URI: 
       # taz.de -- abtreibungsurteil in den usa: Per Urteil fünf Jahrzehnte zurück
       
       > Der Oberste Gerichtshof der USA kippt das Grundsatzurteil von 1973, das
       > Frauen ein Recht auf Schwangerschaftsabbruch garantierte
       
   IMG Bild: Sofort nach Verkündung des Urteils versammelten sich am Freitag Protestierende vor dem Gebäude des Obersten Gerichtshofes in Washington
       
       Aus New York Eva Oer
       
       Nur wenige Minuten nach 10 Uhr am Freitagmorgen war das Schicksal vieler
       Abtreibungskliniken in den USA besiegelt. Der Supreme Court hatte gerade
       das geltende Abtreibungsrecht gekippt und es so den Bundesstaaten in die
       Hände gelegt, die Regelungen für Schwangerschaftsabbrüche zu verschärfen
       oder diese gar zu verbieten. Während in der Hauptstadt Washington und
       anderen Städten traurige und aufgebrachte Protestierende auf feiernde
       Abtreibungsgegner*innen trafen, mussten schon an diesem Tag erste
       Anbieter*innen etwa in den Staaten Kentucky, Louisiana und South Dakota
       ihre Türen für ungewollt Schwangere schließen.
       
       Fast 50 Jahre lang hatten US-Amerikaner*innen das Recht auf einen
       Schwangerschaftsabbruch bis in etwa zur 24 Woche gehabt – bis der Fötus
       außerhalb des Körpers lebensfähig ist. Dafür hatten das Grundsatzurteil
       „Roe v. Wade“ von 1973 sowie ein bestätigendes Urteil von 1992 gesorgt.
       
       Das ist nun vorbei: „Die Verfassung gewährt kein Recht auf Abtreibung“,
       heißt es im am Freitag veröffentlichten Urteilstext. Die vorherigen Urteile
       würden aufgehoben und „die Befugnis zur Regelung des
       Schwangerschaftsabbruchs wird an das Volk und seine gewählten
       Vertreter*innen zurückgegeben“. Abtreibungen sind also nicht überall
       illegal – liberalere Staaten wie Kalifornien, Oregon, Washington,
       Massachusetts, New Jersey und New York wollen es bei den geltenden Regeln
       belassen und eine Art „sicheren Hafen“ für Abtreibungsflüchtlinge aus
       anderen Regionen bieten, wie New Yorks Gouverneurin Kathy Hochul immer
       wieder betont.
       
       Dem gegenüber stehen allerdings etliche konservative Bundesstaaten, die nur
       darauf gewartet haben, dass die Abtreibungsfreiheit fällt. Generell werden
       Verschärfungen oder gar komplette Verbote in etwa der Hälfte der Staaten
       erwartet. Viele hatten schon mit sogenannten „trigger laws“ vorgearbeitet,
       zu Deutsch etwa „Auslösergesetze“. 13 Staaten haben derartige Gesetze, die
       sofort oder zumindest schnell mithilfe einer Bestätigung von Gouverneur
       oder Generalstaatsanwalt durch den Fall von „Roe v. Wade“ ausgelöst werden.
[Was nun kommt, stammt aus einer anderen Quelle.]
(** * The UERANSIM gNB operator charm: reconciliation, radio actions,
      identity publication and the external service

    A shallow embedding of [src/charm.py].  The charm is a set of event
    handlers over the [ops] framework; every handler reads the charm's
    inputs (configuration, relations, leadership, the workload's
    reachability) and acts on a handful of collaborators: the Pebble
    supervisor of the [ueransim] container, the Multus library, the N2 and
    gNB-identity relation libraries and the Kubernetes client.

    - Python values, [int()], truthiness and string helpers are in
      [Module Py].
    - The inputs of a handler are the record [Charm] (Python's [self]);
      what a handler can change is the record [state].
    - Handlers are programs of the monad [M]: state passing with Python
      exceptions.  Every call into a collaborator is appended to the call
      log [calls], in program order, the way a mock records it. *)

From stdpp Require Import base strings gmap list.
From Stdlib Require Import ZArith Ascii String Lia.

Open Scope Z_scope.

(** ** Python builtins used by the charm *)
Module Py.

(** A value of the charm configuration: Juju options are strings, integers
    or booleans (float options are not modelled).  A missing option is
    [None] at the [option pyval] returned by [dict.get]. *)
Inductive pyval :=
| VStr (s : string)
| VInt (z : Z)
| VBool (b : bool).

#[global] Instance pyval_eq_dec : EqDecision pyval.
Proof. solve_decision. Defined.

(** Python exceptions the handlers can meet. *)
Inductive exn :=
| TypeError
| ValueError
| AttributeError
| KeyError.

(** [bool(v)] for a configuration value, [None] included. *)
Definition truthy (v : option pyval) : bool :=
  match v with
  | None => false
  | Some (VStr s) => negb (String.eqb s "")
  | Some (VInt z) => negb (z =? 0)
  | Some (VBool b) => b
  end.

Definition truthy_str (v : option string) : bool :=
  match v with
  | None => false
  | Some s => negb (String.eqb s "")
  end.
Definition plainChainb (hs : list HandlerFunc) : bool :=
  match hs with
  | [AuthMiddleware _; ESMiddleware; Handler _] => true
  | _ => false
  end.

(** The two routes of the compatibility surface that change state and
    leave [ESMiddleware] out. *)
Definition withoutES (rt : Route) : bool :=
  String.eqb (path rt) "/es/:target/_delete_by_query"
  || String.eqb (path rt) "/es/:target/_refresh".

(** The shape expected of a route on the compatibility surface, as a
    check on one route. *)
Definition compatibilityShape (rt : Route) : bool :=
  if compatibility rt then
    if searching rt then fullChainb (handlers rt)
    else if mutating rt && negb (withoutES rt) then plainChainb (handlers rt)
    else true
  else true.

(** A native route checked against the route of the same method and the
    same path under [/es/], if there is one. *)
Definition dialectShape (table : list Route) (rn : Route) : bool :=
  if native rn then
    match find (sameRoute (method rn) ("/es/" ++ drop 5 (path rn))) table with
    | Some re =>
        Nat.eqb (passes isES (handlers re)) 1
        && Nat.eqb (passes isES (handlers rn)) 0
    | None => true
    end
  else true.

(** ** The nesting depth of a request path under the UI prefix *)

(** The path of a request URI: what stands before the first [?]. *)
Fixpoint uriPath (uri : string) : string :=
  match uri with
  | EmptyString => EmptyString
  | String c s => if Ascii.eqb c "?" then EmptyString else String c (uriPath s)
  end.

(** The rest of the URI, from the first [?] on (empty without a query). *)
Fixpoint uriQuery (uri : string) : string :=
  match uri with
  | EmptyString => EmptyString
  | String c s => if Ascii.eqb c "?" then uri else uriQuery s
  end.

(** The number of segments of the path beyond [/ui/], segments being
    separated by [/]: 3 for [/ui/a/b/c]. *)
Definition depth (uri : string) : nat :=
  S (CountString (TrimPrefix (uriPath uri) "/ui/") "/").
Lemma report_counts_witness :
  db_ok (db (boot Ex.checked_in)) ∧ unique_marks (db (boot Ex.checked_in)) ∧
  ∃ rep,
    daily_reports (db (post_reports_generate (Ex.env 10 "r1" "" [])
                         (boot Ex.checked_in)).2) = [rep] ∧
    r_day_number rep = 1%Z ∧
    (r_present_count rep + r_absent_count rep ≤ r_total_students rep)%Z.
Proof.
  assert (db_ok (db (boot Ex.checked_in))) as H1 by by_decide.
  assert (unique_marks (db (boot Ex.checked_in))) as H2 by by_decide.
  assert ("r1" ∉ r_id <$> daily_reports (db (boot Ex.checked_in))) as H5
    by exact (not_elem_of_nil "r1").
  destruct (report_counts (Ex.env 10 "r1" "" []) (boot Ex.checked_in)
              H1 H2 eq_refl eq_refl H5) as (rep & Hrep & Hday & _ & _ & _ & Hle).
  split; [exact H1|]. split; [exact H2|]. exists rep.
  split; [exact Hrep|]. split; [exact Hday|exact Hle].
Defined.


Lemma update_person_refused_witness :
  outages Ex.day10 = [] ∧
  put_students "s-alice" Ex2.take_bobs_card Ex.day10 = (BadRequest, Ex.day10).
Proof.
  assert ("s-alice" ∈ SQL.student_ids (db Ex.day10)) as H1 by by_decide.
  assert (("C2" : string) ≠ "") as H3 by done.
  assert (∀ s0, s0 ∈ students (db Ex.day10) → s_id s0 = "s-alice" →
                s_card_id s0 ≠ "C2") as H4.
  { intros s0 Hs0 Hid.
    change (students (db Ex.day10)) with [Ex.alice; Ex.bob] in Hs0.
    apply elem_of_cons in Hs0 as [->|Hs0]; [done|].
    apply list_elem_of_singleton in Hs0 as ->. done. }
  assert (Ex.bob ∈ students (db Ex.day10)) as H5
    by (change (students (db Ex.day10)) with [Ex.alice; Ex.bob]; right; left).
  assert (s_id Ex.bob ≠ "s-alice") as H7 by done.
  split; [reflexivity|].
  exact (proj2 (update_person_refused "s-alice" Ex2.take_bobs_card Ex.day10 eq_refl)
           "C2" Ex.bob H1 eq_refl H3 H4 H5 eq_refl H7).
Defined.
(** *** The suffixes that are examined *)

Lemma Split_nonempty s sep : Split s sep ≠ [].
Proof.
  destruct s as [|c s]; [done|]. cbn [Split].
  destruct (Ascii.eqb c sep); [done|]. by destruct (Split s sep).
Qed.

Lemma Split_app a b :
  Split (a +:+ "." +:+ b) "." = Split a "." ++ Split b ".".
Proof.
  induction a as [|c a IH].
  - rewrite string_app_nil_l, string_app_cons, string_app_nil_l. done.
  - rewrite string_app_cons. cbn [Split]. rewrite IH.
    destruct (Ascii.eqb c "."); [done|].
    pose proof (Split_nonempty a ".") as Hne.
    by destruct (Split a ".").
Qed.

Lemma Join_Split s : Join (Split s ".") "." = s.
Proof.
  induction s as [|c s IH]; [done|]. cbn [Split].
  pose proof (Split_nonempty s ".") as Hne.
  destruct (Ascii.eqb_spec c ".") as [->|Hc].
  - destruct (Split s ".") as [|piece pieces] eqn:Hs; [done|].
    cbn [Join]. cbn [Join] in IH. rewrite IH. done.
  - destruct (Split s ".") as [|piece pieces] eqn:Hs; [done|].
    destruct pieces as [|p pieces].
    + cbn [Join] in *. by rewrite IH.
    + cbn [Join] in *. by rewrite string_app_cons, IH.
Qed.

(** For a name under the apex, the first suffix the loop of
    [matchesWildcard] examines is the apex itself. *)
Lemma apex_is_examined prefix root :
  let labels := Split (prefix +:+ "." +:+ root) "." in
  let first := List.length labels - List.length (Split root ".") in
  1 ≤ first ∧ suffixAt labels first = root.
Proof.
  cbn zeta. rewrite Split_app, length_app.
  replace (List.length (Split prefix ".") + List.length (Split root ".")
           - List.length (Split root "."))
    with (List.length (Split prefix ".")) by lia.
  split.
  - pose proof (Split_nonempty prefix ".").
    destruct (Split prefix "."); [done|cbn; lia].
  - unfold suffixAt. rewrite drop_app_length. apply Join_Split.
Qed.

Lemma matchesWildcard_spec name root ip wildcards w :
  (∀ server, cnameAnswersNonEmpty server) →
  usableServers w ≠ [] →
  cacheWellFormed wildcards →
  ∃ b wildcards' w',
    matchesWildcard name root ip wildcards w = Done (b, wildcards') w'
    ∧ cacheWellFormed wildcards'
    ∧ usableServers w' = usableServers w
    ∧ (b = true ↔
       ∃ j, 1 ≤ j ≤ List.length (Split name ".") - List.length (Split root ".")
            ∧ positiveFor wildcards' (suffixAt (Split name ".") j) ip).
Proof.
  intros Hok Hpool Hwf. unfold matchesWildcard.
  destruct (returns_wildcardLoop (Split name ".") root ip
              (List.length (Split name ".") - List.length (Split root "."))
              Hok wildcards false Hwf w Hpool)
    as ([b wildcards'] & w' & Hrun & Hpool' & Hwf').
  exists b, wildcards', w'. split_and!; [done|done|done|].
  rewrite (wildcardLoop_spec _ _ _ _ _ _ _ _ _ _ Hrun). split.
  - by intros [?|?].
  - by right.
Qed.

(** C2 (amended): the decision of [matchesWildcard] is true exactly when
    one of the suffixes [labels[j:]] of the name, for [j] from 1 (the
    immediate parent of the name) up to [len(labels) - base] (as many
    labels as the apex has), has an entry in the cache the call leaves
    that reports a wildcard whose answers contain the address.  For a
    name under the apex the last of these suffixes is the apex itself,
    which is therefore examined too; the name itself is not. *)
Theorem matchesWildcard_decision name root ip wildcards w :
  (∀ server, cnameAnswersNonEmpty server) →
  usableServers w ≠ [] →
  cacheWellFormed wildcards →
  ∃ b wildcards' w',
    matchesWildcard name root ip wildcards w = Done (b, wildcards') w'
    ∧ (b = true ↔
       ∃ j, 1 ≤ j ≤ List.length (Split name ".") - List.length (Split root ".")
            ∧ positiveFor wildcards' (suffixAt (Split name ".") j) ip)
    ∧ (∀ prefix, name = prefix +:+ "." +:+ root →
         1 ≤ List.length (Split name ".") - List.length (Split root ".")
         ∧ suffixAt (Split name ".")
                    (List.length (Split name ".") - List.length (Split root "."))
           = root).
Proof.
  intros Hok Hpool Hwf.
  destruct (matchesWildcard_spec name root ip wildcards w Hok Hpool Hwf)
    as (b & wildcards' & w' & Hrun & _ & _ & Hiff).
  exists b, wildcards', w'. split_and!; [done|done|].
  intros prefix ->. apply apex_is_examined.
Qed.

Lemma matchesWildcard_keeps name root ip wildcards w b wildcards' w' :
  matchesWildcard name root ip wildcards w = Done (b, wildcards') w' →
  ∀ k x, wildcards !! k = Some x → wildcards' !! k = Some x.
Proof. unfold matchesWildcard. apply wildcardLoop_keeps. Qed.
       Mancherorts bestehen auch noch alte Regelungen aus der Zeit vor 1973, die
       nun wieder gelten.
       
       Schwangerschaftsabbrüche sind dementsprechend jetzt bereits in Alabama,
       Arkansas, Kentucky, Louisiana, Missouri, Oklahoma, Utah und South Dakota
       verboten – in den meisten dieser Fälle sind Ausnahmen für Vergewaltigungen
       oder Inzest nicht vorgesehen, sondern in der Regel nur in medizinischen
       Notfällen oder wenn das Leben der Schwangeren in Gefahr ist.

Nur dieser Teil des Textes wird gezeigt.